– А, – сказал я, прикрывая глаза. Сделаю вид, что задремал, может, отстанет.

Щас.

– Смотри, тебе решать. Я же чисто помочь. Вижу, ребята симпатичные, а к ним вот какие огольцы привязались. Помог, так? Так, Ниночка? Ты конфеты любишь? Вот, смотри… Ну и дальше помогать могу, мне не трудно.

– Да встретят нас, встретят, спасибо, – сказал я, с досадой открывая глаза.

И увидел, что Дилька решительно встает, пинком отодвигает мои колени – я убрал машинально, – обходит дядьку и шагает к тамбуру.

– Диль! – сказал я.

Она дернула плечом, подошла к двери, дернула дверью, дверь сыграла туда-сюда, но поддалась – и Дилька вышла в тамбур. А поезд начал торможение.

Я вскочил, рванулся к проходу, спохватился, подцепил с пола пакет с продуктами и перешагнул через дядьку, который зашевелился и, улыбаясь, сказал:

– Диля, значит. Ну и ты, получается, не Сережа.

Я, не обращая внимания, бежал к дверям, за которыми совсем ничего не было видно. Если Дилька пошла в другой вагон, ее же сдуть может под колеса на мостике этом скользком, вот дернется электричка…

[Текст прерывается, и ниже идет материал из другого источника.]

(** [dailyActivities], the activities grouped by day. *)
Definition groupByDay (activities : list Activity) : gmap Z (list Activity) :=
  foldl (λ acc activity,
           let dateKey := dateKey (date activity) in
           <[ dateKey := (default [] (acc !! dateKey) ++ [activity])%list ]> acc)
        ∅ activities.

(** The loop that counts the current streak from its index [i] on,
    [iterations] indices being left; a missing day ends it. *)
Fixpoint currentStreakLoop (daysBefore : Z → nat → Z)
    (dailyActivities : gmap Z (list Activity))
    (today : Z) (i iterations : nat) : nat :=
  match iterations with
  | O => O
  | S iterations =>
      let checkDate := daysBefore today i in
      let dateKey := dateKey checkDate in
      if bool_decide (0 < length (default [] (dailyActivities !! dateKey)))%nat
      then S (currentStreakLoop daysBefore dailyActivities today (S i) iterations)
      else O
  end.

(** The loop over [sortedDates]: [longestStreak] and [tempStreak] after
    it.  After the last date the difference is [Infinity]. *)
Fixpoint longestStreakLoop (sortedDates : list Z)
    (longestStreak tempStreak : nat) : nat * nat :=
  match sortedDates with
  | [] => (longestStreak, tempStreak)
  | currentDate :: rest =>
      let tempStreak := S tempStreak in
      let break :=
        match rest with
        | nextDate :: _ => bool_decide (1 < nextDate - currentDate)%Z
        | [] => true
        end in
      if break then longestStreakLoop rest (longestStreak `max` tempStreak) 0
      else longestStreakLoop rest longestStreak tempStreak
  end.

Record Streak := {
  currentStreak : nat;
  longestStreak : nat;
  totalDays : nat
}.

(** The streak figures of [router.get('/streak')] on the activities the
    query answered, at time [today]. *)
Definition streak (daysBefore : Z → nat → Z) (today : Z)
    (activities : list Activity) : Streak :=
  let dailyActivities := groupByDay activities in
  let keys := (map_to_list dailyActivities).*1 in
  let sortedDates := merge_sort Z.le keys in
  let '(longest, temp) := longestStreakLoop sortedDates 0 0 in
  {| currentStreak := currentStreakLoop daysBefore dailyActivities today 0 90;
     longestStreak := longest `max` temp;
     totalDays := length keys |}.

(** The longest streak answered from the state of the loop over the
    dates: the larger of the two counters. *)
Definition finalStreak (sortedDates : list Z) (longestStreak tempStreak : nat) : nat :=
  (longestStreakLoop sortedDates longestStreak tempStreak).1
  `max` (longestStreakLoop sortedDates longestStreak tempStreak).2.

(** Stepping back in a zone whose offset from UTC is fixed. *)
Definition fixedOffset (today : Z) (i : nat) : Z :=
  (today - Z.of_nat i * msPerDay)%Z.

(** Stepping back in a zone that is [before] milliseconds ahead of UTC
    until the instant [change] and [after] milliseconds from then on (the
    end of a summer time): the wall-clock time of [today] is kept, and
    the offset is the one in force on the day reached. *)
Definition clockChange (change before after : Z) (today : Z) (i : nat) : Z :=
  let offset t := if decide (t < change)%Z then before else after in
  let wall := (today + offset today - Z.of_nat i * msPerDay)%Z in
  if decide (wall - before < change)%Z then (wall - before)%Z
  else (wall - after)%Z.

(** A string of ASCII characters. *)
Definition isAscii (s : string) : Prop :=
  Forall (λ c, (Ascii.nat_of_ascii c < 128)%nat) (String.list_ascii_of_string s).

Global Instance isAscii_dec (s : string) : Decision (isAscii s).
Proof. unfold isAscii. apply _. Defined.
(** * Properties *)

(** ** Reasoning about concrete numbers *)

Lemma Qc_this_inj (x y : Qc) : this x = this y → x = y.
Proof. intros H. apply Qc_is_canon. rewrite H. reflexivity. Qed.

Lemma Result_eq (r1 r2 : Result.t) :
  this (Result.carbonFootprint r1) = this (Result.carbonFootprint r2) →
  this (Result.emissionFactor r1) = this (Result.emissionFactor r2) →
  r1 = r2.
Proof.
  destruct r1, r2; simpl; intros H1 H2.
  f_equal; by apply Qc_this_inj.
Qed.

(** Closed equalities between numbers, by evaluation of both fractions. *)
Ltac qc_eval := apply Qc_this_inj; vm_compute; reflexivity.
Ltac result_eval := apply Result_eq; vm_compute; reflexivity.

(** Order goals between numbers, as goals on fractions. *)
Ltac qc_unfold :=
  unfold Qcle, Qclt, Qcdiv, Qcminus, Qcinv, Qcopp, Qcmult, Qcplus, num,
    Qc_of_Z, Q2Qc in *;
  cbn [this] in *; rewrite ?Qred_correct in *.

Example transport_100km_gasoline :
  footprint (sample "transport" 100 "km" (withTransportMode "car_gasoline"))
  = Result.mk (num 21.00) (num 0.21).
Proof. result_eval. Qed.

Example transport_10km_no_mode :
  footprint (sample "transport" 10 "km" noDetails)
  = Result.mk (num 2.10) (num 0.21).
Proof. result_eval. Qed.

(** ** The calculator: factor selection, conversion and rounding *)

Section CalculatorFacts.

Lemma rawFootprint_product (a : Activity) :
  rawFootprint a = (canonicalQuantity a * (rawFootprint a).2, (rawFootprint a).2).
Proof.
  unfold rawFootprint, canonicalQuantity.
  repeat case_decide; try reflexivity.
  simpl. by rewrite Qcmult_0_r.
Qed.

Lemma footprint_factor (a : Activity) :
  Result.emissionFactor (footprint a) = (rawFootprint a).2.
Proof. unfold footprint, calculateCarbonFootprint. by destruct (rawFootprint a). Qed.

Lemma footprint_value (a : Activity) :
  Result.carbonFootprint (footprint a)
  = Math_round (canonicalQuantity a * Result.emissionFactor (footprint a) * num 100)
    / num 100.
Proof.
  rewrite footprint_factor. unfold footprint, calculateCarbonFootprint.
  rewrite (rawFootprint_product a) at 1. reflexivity.
Qed.

Lemma transport_factor (a : Activity) :
  activityType a = "transport" →
  Result.emissionFactor (footprint a)
  = or_num (get transportEmissions (transportMode (activityDetails a))) (num 0.21).
Proof.
  intros H. rewrite footprint_factor. unfold rawFootprint.
  by rewrite decide_True.
Qed.

(** The nine modes whose listed factor is not zero get that factor. *)
Lemma transport_listed_nonzero (a : Activity) (m : string) (f : Qc) :
  activityType a = "transport" →
  transportMode (activityDetails a) = Some m →
  transportEmissions !! m = Some f → f ≠ 0 →
  Result.emissionFactor (footprint a) = f.
Proof.
  intros Ht Hm Hf Hnz. rewrite transport_factor by done.
  rewrite Hm. simpl. rewrite Hf. simpl. by rewrite decide_False.
Qed.

(** A missing or unlisted mode gets the default. *)
Lemma transport_unlisted (a : Activity) :
  activityType a = "transport" →
  get transportEmissions (transportMode (activityDetails a)) = None →
  Result.emissionFactor (footprint a) = num 0.21.
Proof. intros Ht Hm. rewrite transport_factor by done. by rewrite Hm. Qed.

End CalculatorFacts.

Section CalculatorProperties.

(** C1 (the code departs from the specification).  The table lists
    factor 0 for [bicycle] and [walking], but the lookup is followed by
    [|| 0.21] and 0 is falsy: a 10 km ride or walk is charged the
    gasoline-car factor 0.21 and gets footprint 2.1, where the
    specification says factor 0 and footprint 0. *)
Theorem transport_zero_modes_get_default :
  transportEmissions !! "bicycle" = Some (num 0)
  ∧ transportEmissions !! "walking" = Some (num 0)
  ∧ footprint (sample "transport" 10 "km" (withTransportMode "bicycle"))
    = Result.mk (num 2.1) (num 0.21)
  ∧ footprint (sample "transport" 10 "km" (withTransportMode "walking"))
    = Result.mk (num 2.1) (num 0.21).
Proof.
  split; [|split; [|split]]; try result_eval; reflexivity.
Qed.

Электричка дернулась и со стоном затормозила. Я с трудом удержался на ногах, схватившись за алюминиевую ручку, она потащила меня в тамбур, я влетел в сырой холод и увидел Дильку. Она рисовала пальчиком на запотевшем стекле входной двери. А если откроется, дура? Понятно, что не должна, что машинист сам двери раздвигает, – но всякое же бывает.

– Ты чего упорола? – спросил я, сдерживаясь.

Дилька дернула плечом не оборачиваясь.

На стекле была нарисована лошадка. Голова и передние ноги красиво – Дилька здорово наблатыкалась их царапать, – а задние ноги криво. Я понял, что она опять ревет и ничего не видит из-за слез.

Подошел поближе, вздохнул и сказал:

– Диль. Что случилось?

– Ничего, – сказала она и заскулила, уткнувшись лбом в стекло. По нему потекло – то ли слезы брызнули, то ли конденсат перешел в новое агрегатное состояние.

Я испугался, присел, взял ее за локти и повторил:

– Что случилось, а? У тебя болит что-то? Или соску…

Я осекся, не надо было дом вспоминать, раз уж она не вспоминала. Дилька не заметила. Она повернулась ко мне, за очками по Байкалу, и сказала на всхлипах:

– Он воняет. И щипется. А ты глаза закрыл.

– Кто щипется? – спросил я ошалело. Сообразил и вскочил, чтобы бить козлу морду, пусть он и тяжелее меня в два раза.

И тут электричка как-то совсем неловко, зарываясь носом, остановилась. Я чуть не сшиб Дильку наземь, а двери с шипением раздвинулись, ввалив в тамбур фургон стылого ветра. За дверьми были ночь, деревянная платформа и угол невысокого здания, подсвеченный фонарем так сильно, будто заштукатуренная стенка прорезала толстый черный пластик. Фонарь тихо звенел, еле слышно лаяла собака. Я отжался от стенки, испуганно спросил Дильку: «Цела?» А сзади сказали:

– Молодые люди, далеко собрались?

Я похолодел, поняв, что вот гопы нас и подкараулили, и быстро обернулся.

Вплотную к нам стояли не гопы, к счастью, но ведь копы. Немногим легче. Оба сержанты. Один, низенький и молодой, смотрел через стекло в брошенный нами салон, другой, повыше и тоже молодой, даже прыщавый, разглядывал нас, поигрывая дубинкой.

– Ну, собрались вот, – сказал я, сообразил, что этим лучше говорить все сразу, и торопливо добавил: – До Арска.

– Билеты, – сказал прыщавый.

Я полез в карман, протянул ему билеты и слегка поежился. В спину сильно дуло.

Сержант опустил наконец дубинку и уткнулся в билеты. Я порадовался, что не стал жадничать и купил Дильке билет, все равно детский, недорогой. Иначе влетели бы вообще.